When you reach the line containing "Proof. intros H. unfold get8. by rewrite lookup_app_l." in the records below, start copying exactly, and stop once you have copied the line containing "Hypothesis env : acpi_env.".
WORKING DATA START
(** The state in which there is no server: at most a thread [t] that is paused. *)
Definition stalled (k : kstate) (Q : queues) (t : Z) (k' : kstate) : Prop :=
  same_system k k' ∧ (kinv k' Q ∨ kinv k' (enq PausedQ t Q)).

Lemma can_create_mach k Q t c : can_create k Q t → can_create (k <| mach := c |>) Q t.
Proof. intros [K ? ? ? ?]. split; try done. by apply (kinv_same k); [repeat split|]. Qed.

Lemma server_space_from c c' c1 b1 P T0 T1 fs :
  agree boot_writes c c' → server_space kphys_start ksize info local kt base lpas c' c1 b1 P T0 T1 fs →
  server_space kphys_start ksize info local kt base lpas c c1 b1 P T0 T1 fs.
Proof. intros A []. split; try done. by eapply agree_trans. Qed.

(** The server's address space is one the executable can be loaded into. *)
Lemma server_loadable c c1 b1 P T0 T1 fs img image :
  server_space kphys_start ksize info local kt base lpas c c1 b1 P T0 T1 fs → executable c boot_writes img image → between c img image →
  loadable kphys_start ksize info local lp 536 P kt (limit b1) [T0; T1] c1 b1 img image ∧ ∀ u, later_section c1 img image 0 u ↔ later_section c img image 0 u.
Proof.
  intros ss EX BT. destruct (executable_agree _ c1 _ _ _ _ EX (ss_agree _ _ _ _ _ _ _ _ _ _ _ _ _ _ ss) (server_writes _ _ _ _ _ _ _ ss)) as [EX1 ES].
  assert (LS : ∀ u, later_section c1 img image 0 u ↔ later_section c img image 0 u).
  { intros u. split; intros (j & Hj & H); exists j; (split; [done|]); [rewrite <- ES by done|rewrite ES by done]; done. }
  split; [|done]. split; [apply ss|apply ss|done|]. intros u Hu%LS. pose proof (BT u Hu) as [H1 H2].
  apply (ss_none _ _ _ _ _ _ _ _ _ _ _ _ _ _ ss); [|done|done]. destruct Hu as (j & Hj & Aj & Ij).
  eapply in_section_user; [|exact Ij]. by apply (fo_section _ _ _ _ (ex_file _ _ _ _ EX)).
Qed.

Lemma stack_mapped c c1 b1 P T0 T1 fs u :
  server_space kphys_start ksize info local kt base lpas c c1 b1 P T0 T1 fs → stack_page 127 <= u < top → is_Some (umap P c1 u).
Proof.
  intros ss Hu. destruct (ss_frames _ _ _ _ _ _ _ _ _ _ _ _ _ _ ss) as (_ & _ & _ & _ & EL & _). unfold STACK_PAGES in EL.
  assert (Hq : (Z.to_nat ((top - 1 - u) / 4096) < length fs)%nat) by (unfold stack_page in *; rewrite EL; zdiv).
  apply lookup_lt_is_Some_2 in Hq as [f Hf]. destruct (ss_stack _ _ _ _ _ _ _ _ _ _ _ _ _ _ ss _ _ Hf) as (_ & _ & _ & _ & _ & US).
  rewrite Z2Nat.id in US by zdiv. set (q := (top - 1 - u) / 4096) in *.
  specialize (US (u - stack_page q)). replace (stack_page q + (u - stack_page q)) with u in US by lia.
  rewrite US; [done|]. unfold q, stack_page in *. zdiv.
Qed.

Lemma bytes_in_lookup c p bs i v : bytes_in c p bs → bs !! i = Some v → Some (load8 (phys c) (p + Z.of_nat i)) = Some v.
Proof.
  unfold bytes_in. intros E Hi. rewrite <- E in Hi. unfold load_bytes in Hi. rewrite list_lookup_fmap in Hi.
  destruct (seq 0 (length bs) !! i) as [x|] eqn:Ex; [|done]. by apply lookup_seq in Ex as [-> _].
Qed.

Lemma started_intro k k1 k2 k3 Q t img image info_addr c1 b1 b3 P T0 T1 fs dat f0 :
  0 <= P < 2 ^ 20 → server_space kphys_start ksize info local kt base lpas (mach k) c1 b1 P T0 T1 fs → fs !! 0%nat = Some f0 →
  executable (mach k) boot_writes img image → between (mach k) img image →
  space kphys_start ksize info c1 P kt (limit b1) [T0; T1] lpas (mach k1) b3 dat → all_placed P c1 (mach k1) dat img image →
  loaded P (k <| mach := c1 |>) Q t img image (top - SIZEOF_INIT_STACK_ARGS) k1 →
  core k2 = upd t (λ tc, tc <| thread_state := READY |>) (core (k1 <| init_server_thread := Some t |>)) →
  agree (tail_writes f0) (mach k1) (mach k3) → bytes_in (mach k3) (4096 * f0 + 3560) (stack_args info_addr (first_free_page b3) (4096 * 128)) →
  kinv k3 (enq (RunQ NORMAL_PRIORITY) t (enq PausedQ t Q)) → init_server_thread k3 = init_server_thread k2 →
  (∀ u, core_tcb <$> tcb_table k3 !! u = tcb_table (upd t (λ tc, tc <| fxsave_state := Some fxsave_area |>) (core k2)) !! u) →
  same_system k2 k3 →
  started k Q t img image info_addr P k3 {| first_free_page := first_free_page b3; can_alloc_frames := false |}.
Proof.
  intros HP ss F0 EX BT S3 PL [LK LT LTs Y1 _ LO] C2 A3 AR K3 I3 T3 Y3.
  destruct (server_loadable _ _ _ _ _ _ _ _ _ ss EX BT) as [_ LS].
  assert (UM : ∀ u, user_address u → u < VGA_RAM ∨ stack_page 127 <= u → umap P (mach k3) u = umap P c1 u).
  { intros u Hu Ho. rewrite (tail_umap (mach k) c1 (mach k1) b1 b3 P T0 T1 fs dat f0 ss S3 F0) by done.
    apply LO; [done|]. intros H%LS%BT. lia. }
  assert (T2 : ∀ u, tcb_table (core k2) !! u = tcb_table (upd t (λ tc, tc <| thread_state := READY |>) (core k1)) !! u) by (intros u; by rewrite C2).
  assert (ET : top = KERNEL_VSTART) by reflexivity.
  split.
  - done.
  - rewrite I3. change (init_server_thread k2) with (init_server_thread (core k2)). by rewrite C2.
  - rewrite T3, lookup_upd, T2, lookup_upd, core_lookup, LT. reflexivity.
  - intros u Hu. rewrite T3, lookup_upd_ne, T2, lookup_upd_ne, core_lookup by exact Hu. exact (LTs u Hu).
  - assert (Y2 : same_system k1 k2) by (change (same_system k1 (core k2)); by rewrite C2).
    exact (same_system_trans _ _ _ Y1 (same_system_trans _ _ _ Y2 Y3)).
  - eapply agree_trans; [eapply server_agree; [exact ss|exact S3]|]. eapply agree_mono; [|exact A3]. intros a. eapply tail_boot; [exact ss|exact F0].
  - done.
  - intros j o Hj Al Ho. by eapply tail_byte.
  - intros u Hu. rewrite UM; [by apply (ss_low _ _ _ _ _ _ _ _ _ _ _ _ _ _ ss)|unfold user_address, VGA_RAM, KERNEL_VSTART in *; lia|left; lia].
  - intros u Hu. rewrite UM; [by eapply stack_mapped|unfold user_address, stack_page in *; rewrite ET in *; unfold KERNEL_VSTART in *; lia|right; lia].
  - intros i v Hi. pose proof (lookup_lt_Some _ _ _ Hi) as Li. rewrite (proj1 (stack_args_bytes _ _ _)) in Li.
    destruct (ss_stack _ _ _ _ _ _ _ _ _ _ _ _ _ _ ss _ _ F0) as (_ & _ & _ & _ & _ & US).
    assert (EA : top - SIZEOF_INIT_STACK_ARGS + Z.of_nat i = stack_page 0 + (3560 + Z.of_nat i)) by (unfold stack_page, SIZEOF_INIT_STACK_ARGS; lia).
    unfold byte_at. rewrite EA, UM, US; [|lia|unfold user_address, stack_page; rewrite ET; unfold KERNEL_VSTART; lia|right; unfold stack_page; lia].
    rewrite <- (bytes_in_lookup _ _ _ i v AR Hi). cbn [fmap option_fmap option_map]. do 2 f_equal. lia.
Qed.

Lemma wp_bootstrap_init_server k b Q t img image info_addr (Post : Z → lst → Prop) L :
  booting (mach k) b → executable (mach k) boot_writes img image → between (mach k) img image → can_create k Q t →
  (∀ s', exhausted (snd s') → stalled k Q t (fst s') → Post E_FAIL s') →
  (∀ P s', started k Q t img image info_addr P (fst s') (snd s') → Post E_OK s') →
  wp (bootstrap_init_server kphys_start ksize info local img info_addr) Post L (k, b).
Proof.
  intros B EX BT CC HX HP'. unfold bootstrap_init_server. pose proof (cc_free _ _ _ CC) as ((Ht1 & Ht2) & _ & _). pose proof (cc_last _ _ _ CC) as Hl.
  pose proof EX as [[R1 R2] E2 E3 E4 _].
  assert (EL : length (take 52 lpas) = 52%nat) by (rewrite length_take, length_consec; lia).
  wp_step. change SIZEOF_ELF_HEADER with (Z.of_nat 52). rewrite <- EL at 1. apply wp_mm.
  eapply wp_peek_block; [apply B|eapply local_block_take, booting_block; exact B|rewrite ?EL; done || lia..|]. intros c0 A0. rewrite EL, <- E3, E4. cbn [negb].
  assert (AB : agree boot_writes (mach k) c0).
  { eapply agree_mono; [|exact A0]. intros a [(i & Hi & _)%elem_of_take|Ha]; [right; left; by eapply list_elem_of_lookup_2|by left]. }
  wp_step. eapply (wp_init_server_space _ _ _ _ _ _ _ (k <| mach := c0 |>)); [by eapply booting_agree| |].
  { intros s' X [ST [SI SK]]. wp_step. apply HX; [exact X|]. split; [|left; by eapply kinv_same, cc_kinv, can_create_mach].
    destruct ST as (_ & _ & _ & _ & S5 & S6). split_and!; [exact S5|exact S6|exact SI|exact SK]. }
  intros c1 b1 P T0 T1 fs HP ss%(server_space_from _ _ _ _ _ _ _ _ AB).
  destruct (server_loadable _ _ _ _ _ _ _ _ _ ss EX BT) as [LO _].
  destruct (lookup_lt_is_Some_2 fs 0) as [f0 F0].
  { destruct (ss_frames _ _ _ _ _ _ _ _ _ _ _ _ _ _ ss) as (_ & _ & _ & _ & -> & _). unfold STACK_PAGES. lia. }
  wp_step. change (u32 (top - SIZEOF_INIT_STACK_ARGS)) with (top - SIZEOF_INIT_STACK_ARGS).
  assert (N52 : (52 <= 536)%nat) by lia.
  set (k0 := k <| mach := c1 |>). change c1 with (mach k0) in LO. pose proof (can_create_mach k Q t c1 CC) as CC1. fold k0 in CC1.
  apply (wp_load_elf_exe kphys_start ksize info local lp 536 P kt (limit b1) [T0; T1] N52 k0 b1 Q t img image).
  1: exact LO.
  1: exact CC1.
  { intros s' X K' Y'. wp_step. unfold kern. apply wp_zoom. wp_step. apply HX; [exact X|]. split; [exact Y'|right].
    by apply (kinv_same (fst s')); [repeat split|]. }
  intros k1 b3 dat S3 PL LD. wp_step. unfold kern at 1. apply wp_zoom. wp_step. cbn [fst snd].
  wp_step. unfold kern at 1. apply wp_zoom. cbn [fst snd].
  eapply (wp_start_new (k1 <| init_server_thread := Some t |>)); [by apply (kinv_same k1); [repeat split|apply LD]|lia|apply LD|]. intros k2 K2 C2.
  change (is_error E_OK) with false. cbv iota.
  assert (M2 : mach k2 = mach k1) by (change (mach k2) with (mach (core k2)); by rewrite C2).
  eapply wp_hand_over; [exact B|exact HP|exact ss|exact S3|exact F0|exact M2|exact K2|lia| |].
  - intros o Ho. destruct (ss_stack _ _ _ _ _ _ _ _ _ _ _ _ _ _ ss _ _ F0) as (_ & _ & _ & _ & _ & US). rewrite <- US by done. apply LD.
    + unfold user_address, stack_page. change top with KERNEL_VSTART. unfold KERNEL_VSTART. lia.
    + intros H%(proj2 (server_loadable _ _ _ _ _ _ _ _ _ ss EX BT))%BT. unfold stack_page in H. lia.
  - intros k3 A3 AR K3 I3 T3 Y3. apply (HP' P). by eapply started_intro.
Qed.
WORKING DATA END
WORKING DATA START
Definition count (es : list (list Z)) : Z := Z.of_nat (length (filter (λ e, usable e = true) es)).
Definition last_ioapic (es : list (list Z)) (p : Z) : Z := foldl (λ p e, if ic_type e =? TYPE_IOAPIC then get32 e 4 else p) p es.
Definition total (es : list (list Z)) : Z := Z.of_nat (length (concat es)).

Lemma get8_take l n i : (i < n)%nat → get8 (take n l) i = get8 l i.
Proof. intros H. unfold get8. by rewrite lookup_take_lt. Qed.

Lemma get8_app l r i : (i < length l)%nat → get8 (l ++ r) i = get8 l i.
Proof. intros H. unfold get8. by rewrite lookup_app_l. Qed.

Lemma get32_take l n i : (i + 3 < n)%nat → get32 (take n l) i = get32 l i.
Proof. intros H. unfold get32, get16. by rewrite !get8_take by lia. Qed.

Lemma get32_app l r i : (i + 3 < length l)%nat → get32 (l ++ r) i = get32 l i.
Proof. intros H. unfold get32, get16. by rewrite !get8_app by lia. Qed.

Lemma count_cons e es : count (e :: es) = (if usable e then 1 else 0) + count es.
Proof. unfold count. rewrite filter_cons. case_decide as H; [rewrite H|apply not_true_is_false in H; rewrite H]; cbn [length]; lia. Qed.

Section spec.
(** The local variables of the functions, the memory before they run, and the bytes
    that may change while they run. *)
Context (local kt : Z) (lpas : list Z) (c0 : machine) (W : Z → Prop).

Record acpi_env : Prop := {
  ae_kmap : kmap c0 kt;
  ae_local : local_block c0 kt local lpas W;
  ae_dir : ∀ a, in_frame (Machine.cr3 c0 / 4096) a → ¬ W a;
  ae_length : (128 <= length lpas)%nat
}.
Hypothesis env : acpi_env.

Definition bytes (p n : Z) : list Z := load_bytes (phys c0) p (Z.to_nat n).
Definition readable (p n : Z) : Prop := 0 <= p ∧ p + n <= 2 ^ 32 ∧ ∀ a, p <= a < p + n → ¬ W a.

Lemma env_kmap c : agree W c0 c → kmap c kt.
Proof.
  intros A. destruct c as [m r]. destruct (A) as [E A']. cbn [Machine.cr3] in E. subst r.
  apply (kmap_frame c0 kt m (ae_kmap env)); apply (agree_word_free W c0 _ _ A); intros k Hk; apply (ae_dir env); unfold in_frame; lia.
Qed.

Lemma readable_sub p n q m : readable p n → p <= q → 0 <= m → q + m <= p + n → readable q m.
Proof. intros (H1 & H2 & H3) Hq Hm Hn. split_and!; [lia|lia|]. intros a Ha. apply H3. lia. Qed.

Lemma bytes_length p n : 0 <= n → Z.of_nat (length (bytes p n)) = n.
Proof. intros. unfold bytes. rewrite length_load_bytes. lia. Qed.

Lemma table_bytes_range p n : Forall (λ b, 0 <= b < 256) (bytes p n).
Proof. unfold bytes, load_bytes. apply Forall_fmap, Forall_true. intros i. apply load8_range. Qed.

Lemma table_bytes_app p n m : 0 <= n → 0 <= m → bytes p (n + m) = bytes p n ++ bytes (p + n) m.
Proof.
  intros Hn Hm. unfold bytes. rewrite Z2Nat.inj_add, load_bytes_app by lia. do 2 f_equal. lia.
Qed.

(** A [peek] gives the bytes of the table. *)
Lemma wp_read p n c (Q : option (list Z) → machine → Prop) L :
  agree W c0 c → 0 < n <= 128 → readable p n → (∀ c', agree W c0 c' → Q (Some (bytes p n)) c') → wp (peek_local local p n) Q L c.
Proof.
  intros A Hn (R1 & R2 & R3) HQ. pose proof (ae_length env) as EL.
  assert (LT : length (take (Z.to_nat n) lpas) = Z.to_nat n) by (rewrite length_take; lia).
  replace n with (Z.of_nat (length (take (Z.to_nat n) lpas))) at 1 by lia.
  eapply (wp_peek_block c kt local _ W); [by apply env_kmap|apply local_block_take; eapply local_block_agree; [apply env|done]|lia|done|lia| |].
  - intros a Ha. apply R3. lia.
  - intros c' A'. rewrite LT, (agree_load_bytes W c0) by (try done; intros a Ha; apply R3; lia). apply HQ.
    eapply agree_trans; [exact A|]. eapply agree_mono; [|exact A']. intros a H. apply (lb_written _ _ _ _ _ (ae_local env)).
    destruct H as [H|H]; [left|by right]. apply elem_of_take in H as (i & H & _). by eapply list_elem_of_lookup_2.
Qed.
WORKING DATA END
TASK SOLUTION:
Proof. intros H. unfold get8. by rewrite lookup_app_l. Qed.

Lemma get32_take l n i : (i + 3 < n)%nat → get32 (take n l) i = get32 l i.
Proof. intros H. unfold get32, get16. by rewrite !get8_take by lia. Qed.

Lemma get32_app l r i : (i + 3 < length l)%nat → get32 (l ++ r) i = get32 l i.
Proof. intros H. unfold get32, get16. by rewrite !get8_app by lia. Qed.

Lemma count_cons e es : count (e :: es) = (if usable e then 1 else 0) + count es.
Proof. unfold count. rewrite filter_cons. case_decide as H; [rewrite H|apply not_true_is_false in H; rewrite H]; cbn [length]; lia. Qed.

Section spec.
(** The local variables of the functions, the memory before they run, and the bytes
    that may change while they run. *)
Context (local kt : Z) (lpas : list Z) (c0 : machine) (W : Z → Prop).

Record acpi_env : Prop := {
  ae_kmap : kmap c0 kt;
  ae_local : local_block c0 kt local lpas W;
  ae_dir : ∀ a, in_frame (Machine.cr3 c0 / 4096) a → ¬ W a;
  ae_length : (128 <= length lpas)%nat
}.
Hypothesis env : acpi_env.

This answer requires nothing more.